I'm looking for some quick fixes until then, especially with my fiance , who has been my rock, in case something does happen. I'm also kind of afraid to go back to meds at the same time. I've been on at least 20+ different meds and med combinations since I was 16 and I don't remember nearly any of them working and if they did, I don't remember which ones because there have been so many. This and the side effects. One example was being on Abilify for a while and my family noticed it making me far worse and helped me go off of it...I don't want to be like that again, especially since I don't want to scare my fiance who is worried about me enough as it is and I don't want to make things stressful for us since we have a lot on our plates.

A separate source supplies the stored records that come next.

(* ===== verification/VmcsExit.v ===== *)
(** * Exit information of the VMCS

    The namespaces of the headers [vmcs/*_read_only_data_fields.h].  What the
    exit qualification and the instruction information mean depends on the reason
    of the exit: the parts that belong to one reason are a module of their own. *)
From S2P Require Import Prelude Bits EptEntry Vmcs MsrFields.

(** ** 32-bit read-only data *)

Module vm_instruction_error.
Definition reg : vmcs_reg := VmcsReg 0x0000000000004400 "vm_instruction_error" false (ret true).
Definition parts : list vmcs_part := [].
End vm_instruction_error.
Definition control_event_injection_instr_length_checks : M cpu unit := check (
  return_if (flag_is_disabled vm_entry_interruption_information.valid_bit) ;>
  type <- bits_get vm_entry_interruption_information.interruption_type ;;
  instruction_length <- vmcs_get vm_entry_instruction_length.reg ;;
  (   if (type =? vm_entry_interruption_information.interruption_type_software_interrupt) || (type =? vm_entry_interruption_information.interruption_type_privileged_software_exception) || (type =? vm_entry_interruption_information.interruption_type_software_exception) then
    ret false
   else
    return_) ;>
  throw_if (and_then (ret (instruction_length =? 0)) (msr_is_disabled ia32_vmx_misc.injection_with_instruction_length_of_zero))
    "instruction length must be greater than zero" ;>
  throw_if (ret (15 <? instruction_length))
    "instruction length must be in the range of 0-15 if type is 4, 5, 6").

Definition control_entry_msr_load_address : M cpu unit := check (
  msr_load_count <- vmcs_get vm_entry_msr_load_count.reg ;;
  return_if (ret (msr_load_count =? 0)) ;>
  msr_load_addr <- vmcs_get vm_entry_msr_load_address.reg ;;
  throw_if (ret (negb (Z.land msr_load_addr 0x000000000000000F =? 0)))
    "bits 3:0 must be 0 for the entry msr load address" ;>
  throw_if (ret (negb (is_physical_address_valid msr_load_addr)))
    "entry msr load addr too large" ;>
  let msr_load_addr_end := sub64 (add64 msr_load_addr (mul64 msr_load_count 16)) 1 in
  throw_if (ret (negb (is_physical_address_valid msr_load_addr_end)))
    "end of entry msr load area too large").

End Checks.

2) Since last year, I've had three hospitalizations that required me being on the behavioral unit or a psychiatric wing of a hospital. In all, I was there maybe 3 weeks or so. It's not much compared to other people who may have been in those situations. By the end of July 5th, I'll be celebrating being out of the hospital for a whole year. I'm happy, but for some reason, I find myself thinking about the hospital a lot. I'll have moments where it will just come back to my mind and I can see everything vividly. Where the food cart is, where everything is in the OT rooms, where certain things were placed in the day room, certain kinds of smells...just a lot. I can see myself in a moment where I was there and recall what people were wearing and what they were doing. Is this weird at all (the memories in such detail and missing the places)?
3) Similarly to the hospital, is it weird that I miss being on certain meds I was given? I think it ties in with my anxiety, but I really have moments where I have to ask myself if I have a problem because I miss the benzo I was on that would help me sleep at night (or at least quell my racing/rapid thoughts). It has gnarly side effects like making me insanely drowsy in the middle of the day when I think they gave it to some of us and that I'd be rather loopy...but that's it.
4) I haven't been keeping track of the days, but I haven't been clean for a long while (with self harm). I do remember something happening in July or so, but I don't remember the actual last time I did it (Not so much cutting or burning again, but scratching). With so much going on, I get really tempted to start again and I don't want to stray off however far I am into my recovery. Does anyone have advice on how I can make sure I don't fall off the wagon again? I've been turning to my rubber bands again, but I'm afraid I'll get into a pitfall of it not helping. I don't have suicidal ideation, just some urges to harm again and I'm trying to be careful to not give anyone around me inclinations of my urges to avoid being forced into the hospital again.
Thanks if you can help, and so sorry that I made this longer than it should be and if I overwhelmed anyone. I just want to get as much out there as I can.